> **TASK PROMPT**
Please return the lines below verbatim, beginning at the one that has "(if negb (bool_decide" and stopping after the one that has "is_deadline : bool;", and add no other lines.

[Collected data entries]
(* ===== verification/Cassandra.v ===== *)
(** The cassandra integration: the configuration, the observer gocql calls, the
    batch entry points and the registry that finds a session's observer. What an
    observation emits is a list of spans and measurements; a driver host and an
    error are what their methods answer. *)
From S2P Require Import Prelude Utf8 GoStrings GoNum GoFields Attribute Semconv CassandraCql.

Definition DBSystemNameCassandra : KeyValue := (DBSystemNameKey, StringValue #"cassandra").

(** * observer.go: reserved keys *)
Definition attemptKey : bytes := #"cassandra.query.attempt".
Definition reservedAttrKeys : list bytes :=
  [DBSystemNameKey; DBNamespaceKey; DBOperationNameKey; DBCollectionNameKey; DBResponseReturnedRowsKey; DBQueryTextKey;
   DBOperationBatchSizeKey; ServerAddressKey; ServerPortKey; NetworkPeerAddressKey; NetworkPeerPortKey;
   CassandraCoordinatorIDKey; CassandraCoordinatorDCKey; ErrorTypeKey; DBClientConnectionPoolNameKey; attemptKey].
Definition reserved (a : KeyValue) : Prop := a.1 ∈ reservedAttrKeys.
Definition filterReservedAttrs (attrs : list KeyValue) : list KeyValue :=
  if existsb (λ a, bool_decide (reserved a)) attrs then filter (λ a, ¬ reserved a) attrs else attrs.

(** * options.go *)
Record config := {
  queryTextEnabled : bool; hostAttributesEnabled : bool; attrs : list KeyValue; cfg_poolName : bytes;
  collectionMetricLabelDisabled : bool;
}.
Definition collectionMetricLabel (c : config) : bool := negb (collectionMetricLabelDisabled c).
Definition zero_config : config := {|
  queryTextEnabled := false; hostAttributesEnabled := false; attrs := []; cfg_poolName := []; collectionMetricLabelDisabled := false;
|}.
Inductive Option_ :=
  | WithQueryText (enabled : bool)
  | WithCollectionMetricLabel (enabled : bool)
  | WithAttributes (kvs : list KeyValue)
  | WithHostAttributes (enabled : bool)
  | WithPoolName (name : bytes).
Definition apply_option (c : config) (o : Option_) : config :=
  {| queryTextEnabled := match o with WithQueryText b => b | _ => queryTextEnabled c end;
     hostAttributesEnabled := match o with WithHostAttributes b => b | _ => hostAttributesEnabled c end;
     attrs := match o with WithAttributes kvs => attrs c ++ kvs | _ => attrs c end;
     cfg_poolName := match o with WithPoolName n => n | _ => cfg_poolName c end;
     collectionMetricLabelDisabled := match o with WithCollectionMetricLabel b => negb b | _ => collectionMetricLabelDisabled c end |}.
Definition with_config_attrs (c : config) (kvs : list KeyValue) : config :=
  {| queryTextEnabled := queryTextEnabled c; hostAttributesEnabled := hostAttributesEnabled c; attrs := kvs;
     cfg_poolName := cfg_poolName c; collectionMetricLabelDisabled := collectionMetricLabelDisabled c |}.
(** A nil option is skipped. *)
Definition newConfig (opts : list (option Option_)) : config :=
  let cfg := foldl (λ c o, match o with Some o => apply_option c o | None => c end) zero_config opts in
  with_config_attrs cfg (filterReservedAttrs (attrs cfg)).

(** * session.go: poolName *)
(** net.JoinHostPort *)
Definition JoinHostPort (host port : bytes) : bytes :=
  if byte_in host ":" then #"[" ++ host ++ #"]:" ++ port else host ++ #":" ++ port.
Definition poolName (configured : bytes) (server : serverAddr) (keyspace : bytes) : bytes :=
  if negb (bool_decide (configured = [])) then configured
  else if bool_decide (host server = []) then
    (if negb (bool_decide (keyspace = [])) then #"cassandra/" ++ keyspace else #"cassandra")
  else
    let name := if (0 <? port server)%Z then #"cassandra/" ++ JoinHostPort (host server) (dec_Z (port server))
                else #"cassandra/" ++ host server in
    if negb (bool_decide (keyspace = [])) then name ++ #"/" ++ keyspace else name.

(** * What the driver hands over *)
(** gocql.HostInfo: the address it connects to, None when it has none. *)
Record HostInfo := { ConnectAddress : option bytes; Port : Z; HostID : bytes; DataCenter : bytes }.
(** An error: errors.Is with the context sentinels, its type, its text. *)
Record obs_error := { is_deadline : bool; is_canceled : bool; go_type : option bytes; err_message : bytes }.
Record ObservedQuery := {
  Statement : bytes; Keyspace : bytes; Rows : Z; Attempt : Z; q_Host : option HostInfo;
  q_Start : Z; q_End : Z; q_Err : option obs_error;
}.
Record ObservedConnect := { c_Host : option HostInfo; c_Start : Z; c_End : Z; c_Err : option obs_error }.
Record batch_entry := { Stmt : bytes }.
Record Batch := { batch_Keyspace : bytes; Entries : list batch_entry }.

Definition errorType (err : obs_error) : bytes :=
  if is_deadline err then #"context.DeadlineExceeded"
  else if is_canceled err then #"context.Canceled"
  else default #"_OTHER" (go_type err).

(** * observer.go *)
Record target := { operation : bytes; keyspace : bytes; table : bytes }.
Record observer := { cfg : config; server : serverAddr; obs_poolName : bytes }.
Definition newObserver (hosts : list bytes) (defaultPort : Z) (cluster_keyspace : bytes) (opts : list (option Option_)) : observer :=
  let cfg := newConfig opts in
  let server := contactPoint hosts defaultPort in
  {| cfg := cfg; server := server; obs_poolName := poolName (cfg_poolName cfg) server cluster_keyspace |}.

(** A finished span, and a measurement; a duration is in nanoseconds. *)
Record span := {
  span_name : bytes; span_start : Z; span_end : Z; span_attrs : list KeyValue; span_error : option bytes;
}.
Inductive telemetry :=
  | Span (s : span)
  | OperationDuration (nanoseconds : Z) (attrs : list KeyValue)
  | QueryAttempts (attrs : list KeyValue)
  | ConnectCount (attrs : list KeyValue)
  | ConnectDuration (nanoseconds : Z) (attrs : list KeyValue).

> **SOLUTION**
    (if negb (bool_decide (keyspace = [])) then #"cassandra/" ++ keyspace else #"cassandra")
  else
    let name := if (0 <? port server)%Z then #"cassandra/" ++ JoinHostPort (host server) (dec_Z (port server))
                else #"cassandra/" ++ host server in
    if negb (bool_decide (keyspace = [])) then name ++ #"/" ++ keyspace else name.

(** * What the driver hands over *)
(** gocql.HostInfo: the address it connects to, None when it has none. *)
Record HostInfo := { ConnectAddress : option bytes; Port : Z; HostID : bytes; DataCenter : bytes }.
(** An error: errors.Is with the context sentinels, its type, its text. *)
Record obs_error := { is_deadline : bool; is_canceled : bool; go_type : option bytes; err_message : bytes }.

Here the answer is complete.